Thanks Frank, one question: is it mandatory to overwrite 0xFF in an entire erased file when using Flash to be able to write again? I'm a newbie in that subject.
If it is mandatory maybe I should begin using some Serial Ram chips to get instant results, as it was a digital guitar effect.
Thank you
 
FLASH is such that 1's can be written to 0's to change their value. So starting at 0xFF means they can take on any value.
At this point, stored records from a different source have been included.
(** * Online-DDL metadata storage (syncer/online-ddl-tools/online_ddl.go)

    A shallow embedding of the [Storage] type of package [onlineddl] and of
    its methods, followed by the properties of the storage that the
    specification states.

    The Go program keeps three kinds of objects behind references: the inner
    maps of [s.ddls] (a Go map is a reference), the [*GhostDDLInfo] records,
    and the backing arrays of the [[]string] slices.  The embedding keeps one
    heap for each kind, so that aliasing is visible: the inner map that
    [CheckAndUpdate] ranges over is the one [delete] removes entries from,
    and the slice that [Get] copies points to the array of the stored
    record. *)

From stdpp Require Import gmap strings list fin_maps.

Abbreviation loc := positive.

(** ** Data model *)

(** A Go slice header: [nil], or a backing array with a length.  The
    capacity is the length of the backing array; the program never reslices,
    so a slice always starts at index 0 of its array. *)
Inductive slice :=
  | nil_slice
  | Slice (arr : loc) (len : nat).

(** [type GhostDDLInfo struct { Schema, Table string; DDLs []string }] *)
Record GhostDDLInfo := mkGhostDDLInfo {
  Schema : string;
  Table : string;
  DDLs : slice;
}.

(** What [encoding/json] sees of a record: the two names and the sequence of
    statements, [None] for a nil slice (encoded as [null]). *)
Record InfoValue := mkInfoValue {
  vSchema : string;
  vTable : string;
  vDDLs : option (list string);
}.

(** Statements sent through [dbConn.ExecuteSQL], for the table [s.tableName]
    and the source [s.id] of this storage. *)
Inductive SQL :=
  | CreateSchemaSQL
  | CreateTableSQL
  | ReplaceSQL (ghostSchema ghostTable payload : string)
  | DeleteRowSQL (ghostSchema ghostTable : string)
  | DeleteAllSQL.

(** Observable actions of a method, in program order. *)
Inductive Event :=
  | EvLock
  | EvUnlock
  | EvRLock
  | EvRUnlock
  | EvCreateConns (ok : bool)
  | EvExec (q : SQL) (ok : bool)
  | EvQuery (ok : bool)
  | EvResetConn (ok : bool)
  | EvCloseBaseDB.

(** Errors of package [terror]: a class and a scope. *)
Inductive ErrCode :=
  | ErrDBConn
  | ErrDBDriverError
  | ErrSyncerUnitOnlineDDLInvalidMeta.

Inductive ErrScope :=
  | ScopeNotSet
  | ScopeDownstream.

Record terror := mkTerror {
  code : ErrCode;
  scope : ErrScope;
}.

Global Instance slice_eq_dec : EqDecision slice.
Proof. solve_decision. Defined.
Global Instance GhostDDLInfo_eq_dec : EqDecision GhostDDLInfo.
Proof. solve_decision. Defined.
Global Instance InfoValue_eq_dec : EqDecision InfoValue.
Proof. solve_decision. Defined.
Global Instance SQL_eq_dec : EqDecision SQL.
Proof. solve_decision. Defined.
Global Instance Event_eq_dec : EqDecision Event.
Proof. solve_decision. Defined.
Global Instance ErrCode_eq_dec : EqDecision ErrCode.
Proof. solve_decision. Defined.
Global Instance ErrScope_eq_dec : EqDecision ErrScope.
Proof. solve_decision. Defined.
Global Instance terror_eq_dec : EqDecision terror.
Proof. solve_decision. Defined.

(** The storage together with the memory it lives in and the table behind
    its connection.
    - [ddls] is the field [s.ddls]: ghost schema => reference to an inner map;
    - [maps], [infos], [arrays] are the three heaps;
    - [rows] are the rows of [s.tableName] whose [id] is [s.id], keyed by
      [(ghost_schema, ghost_table)] (the unique key of the table);
    - [faults] are the outcomes of the coming calls to the connection
      ([false]: the call fails); when it is empty every call succeeds;
    - [trace] is the list of actions so far. *)
Record State := mkState {
  ddls : gmap string loc;
  maps : gmap loc (gmap string loc);
  infos : gmap loc GhostDDLInfo;
  arrays : gmap loc (list string);
  rows : gmap (string * string) string;
  faults : list bool;
  trace : list Event;
}.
Formatting put's all bytes to 0xFF. Once a ZERO is 'written' only a format can undo it.
 
Thank you defragster! hope this thread help others too.

About SRAM chip, I've research a little bit and it seems the one recommended in Teensy Audio Adaptor Board is the best you can get (23LC1024).
At least I can't find any with more than 1Mbit, Sop-8.
Do you think there are chips with more memory out there?
Thanks
 
Hey Frank thanks, it is an amazing project and I'll be ordering one to test soon.
Just to update things here, I've overcome the overwrite problem by creating a new file on each record, and start erasing the previous file after recording the new one.
This way Teensy will only be busy overwriting when playing back files, it is working great with two simultaneous tracks now.
Maybe I can even use the SD card this way.

For some reason as soon as I plug the synthesizer in Line In, even without sound the built in LED starts to fade a little bit, as seen in this video:
Have anybody else noticed it? is this a matter of concern? (I'm aiming at using in a live performance in near future)

Thank you!
 
Sorry, answering my last question, pin 13 is part of the communication, so it is natural the LED is blinking.
Other question, when not turned on (plugged on usb), the line out from teensy audio produces a noise, is there any way to avoid it?
Thanks
 
Thank you all! Just sharing the actual state of the project:
Actually building some pedals to activate with foot, and a midi out port to sync BPM with a drum machine
 
The terms NAND and NOR, which technically describe logic functions, are normally used in the context of memory to describe Flash, not RAM.

So basically, I don't understand your question. Maybe you could be more specific? Actual part numbers with links to their datasheets would be best. Some explanation of what you want to actually accomplish would also go a long way towards helping us to help you.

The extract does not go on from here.